Sunday, February 9, 2014

Introducing Trite: A tool for automating import of InnoDB tablespaces

Mysqldump is a fantastic tool for backing up and restoring small and medium sized MySQL tables and databases quickly. However, when databases surge into the multi-terabyte range restoring from logical backups is inefficient. It can take a significant amount of time to insert a hundred million plus rows to a single table, even with very fast I/O. Programs like MySQL Enterprise Backup and Percona XtraBackup allow non-blocking binary copies of your InnoDB tables to be taken while it is online and processing requests. XtraBackup also has an export feature that allows InnoDB file per tablespaces to be detached from the shared table space and imported to a completely different MySQL instance.

The necessary steps to export and import InnoDB tables are in the XtraBackup documentation here. Although fairly simple and straight forward it requires a bit too much typing if you want to move more than a couple of tables. To automate the process I created a new open source project named Trite.

Trite stands for TRansport Innodb Tables Efficiently and is also a nod to the repetitive manual steps required to move tablespaces. Trite is a client/server written in 100% Go that leverages XtraBackups's import/export feature and aids a DBA in creating, recovering or refreshing databases. The initial problem that led me to create Trite is a common development database environment where I work. Multiple applications share the same database servers which requires each applications data be refreshed at different intervals. Before Trite we used mysqldump and it took the majority of a weekend for the data refresh to complete, even with good hardware and my.cnf's tuned for performance over crash resistance. With Trite we get the same results in a fraction of the time!
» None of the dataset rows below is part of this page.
Lemma no_entry_intro s to tob t :
  objs s !! to = Some tob → data tob = handle_table_data t →
  no_entry s to ↔ (∀ i, 0 <= i < ht_count t → is_Some (entry t i)) ∧
                  (ht_count t = MAX_HANDLE_ENTRIES ∨ alloc_fails s).
Proof.
  intros Hto Hd. assert (table_of (objs s) to = Some t) as Ht by (unfold table_of; by rewrite Hto, Hd).
  unfold no_entry, view. rewrite Ht. split.
  - intros (? & [= <-] & ? & ?). done.
  - intros [? ?]. eauto.
Qed.

Lemma alloc_entry_ok x s to tob t o ob a :
  heap_ok x (objs s) → objs s !! to = Some tob → data tob = handle_table_data t →
  objs s !! o = Some ob → (rank (data ob) < 2)%nat → refcount ob < INT_MAX → u32 a →
  wp (alloc_entry to o a) (λ h s',
    (¬ no_entry s to ∧
     ∃ i, lowest_free t i ∧ i < MAX_HANDLE_ENTRIES ∧ h = index_to_handle i ∧ stored x to i (o, a) s s') ∨
    (h = 0 ∧ objs s' = objs s ∧ keeps s s' ∧ last_error s' = STATUS_INSUFFICIENT_RESOURCES ∧
     no_entry s to)) s.
Proof.
  intros Hok Hto Hd Ho Hrk Hmax Ha. pose proof (heap_table_ok x _ to tob t Hok Hto Hd) as Ht.
  pose proof (tb_free t Ht). pose proof (tb_count t Ht). pose proof (tb_range t Ht). pose proof (tb_last t Ht).
  unfold alloc_entry. apply wp_bind, (wp_get_table to tob t); [done..|].
  apply wp_bind. eapply wp_mono; [apply find_free_ok; [done|lia|lia]|].
  intros r s0 (-> & i & found & -> & Hi & Hused & Hfree & Hfound).
  assert (lowest_free t i) as Hlow.
  { split_and!; [lia|done|]. intros j Hj. destruct (Z.ltb_spec j (ht_free t)).
    - apply used_below_free; [done|lia].
    - apply Hused. lia. }
  pose proof (no_entry_intro s to tob t Hto Hd) as Hnone.
  assert (i < ht_count t → ¬ no_entry s to) as Hroom.
  { intros Hlt [Hall _]%Hnone. destruct Hlow as (? & Hnf & _).
    destruct (Hall i ltac:(lia)) as [? Hsome]. congruence. }
  destruct found; symmetry in Hfound.
  - apply bool_decide_eq_true in Hfound. eapply wp_mono.
    + eapply (store_entry_ok x s to tob t i o ob a); try done; [lia|].
      rewrite Z.max_l, set_entries_id, <-Hd, ob_data_id by lia. by rewrite insert_id.
    + intros h s' [-> Hst]. left. split; [apply Hroom; lia|]. exists i.
      unfold MAX_HANDLE_ENTRIES. split_and!; [done|lia|done..].
  - apply bool_decide_eq_false in Hfound. assert (i = ht_last t + 1) as Hil by lia.
    apply wp_bind. destruct (Z.leb_spec (ht_count t) i).
    + apply (grow_ok x s to tob t Hok Hto Hd).
      * intros s1 Hs1 Hk1 He Hwhy. apply wp_ret. right. split_and!; try done.
        apply Hnone. split; [|done]. intros j Hj. apply Hlow. lia.
      * intros s1 count Hc Hal Hs1 Hk1. simpl.
        set (t1 := grow_table t count) in *. set (tob1 := ob_data (handle_table_data t1) tob) in *.
        assert (∀ j, entry t1 j = entry t j) as Hent by (intros; by apply grow_table_entry).
        eapply wp_mono.
        { apply (append_entry_ok x s1 to tob1 t1) with (ob := ob); try done; simpl; try lia.
          - rewrite Hs1. apply (retable_ok x _ to tob t); try done;
              [by apply grow_table_ok; [|lia]|apply grow_table_targets].
          - by rewrite Hs1, lookup_insert_eq.
          - rewrite Hs1, lookup_insert_ne; [done|]. intros <-.
            by apply (rank_not_table _ _ _ _ _ _ Hto Hd Ho Hrk).
          - intros k Hk. rewrite Hent. apply Hlow. lia. }
        intros h s' [-> Hst]. left. split; [intros [_ [?|?]]%Hnone; [lia|done]|].
        exists i. split_and!; [done|lia|done|].
        apply (stored_from x to i _ s s1 s' Hst Hk1).
        -- intros to' j. rewrite (view_insert_table s s1 _ to tob1 t1) by done.
           destruct (decide (to' = to)) as [->|]; [|done]. rewrite Hent. unfold view, table_of.
           by rewrite Hto, Hd.
        -- intros p Hp. by rewrite Hs1, lookup_insert_ne.
        -- rewrite Hs1, lookup_insert_eq. by eexists.
        -- rewrite Hs1. apply (kinds_insert _ _ tob); [done|]. unfold obj_ops. by rewrite Hd.
    + apply wp_ret. simpl. eapply wp_mono; [by apply (append_entry_ok x s to tob t) with (ob := ob)|].
      intros h s' [-> Hst]. left. split; [by apply Hroom|]. exists i.
      unfold MAX_HANDLE_ENTRIES. split_and!; [done|lia|done..].
Qed.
Trite has three modes of operation: dump, server and client. Dump mode writes out create statements for schemas, tables, stored procedures, functions, triggers and views. Server mode makes the XtraBackup and dump create files accessible via HTTP. Client mode downloads the create statements and XtraBackup files from a Trite server to recreate database objects.

Twelve gigabytes of IMDB data will make a suitably sized database for an example. The hardware used is a woefully under powered laptop; 4 gigs of RAM, 32bit CPU, slow SATA hard drive. Before each data load the imdb schema was removed and MySQL restarted to wipe caches. It took just over two hours to restore from the dump file. This is with innodb_doublewrite turned off to try and speed up all the inserts.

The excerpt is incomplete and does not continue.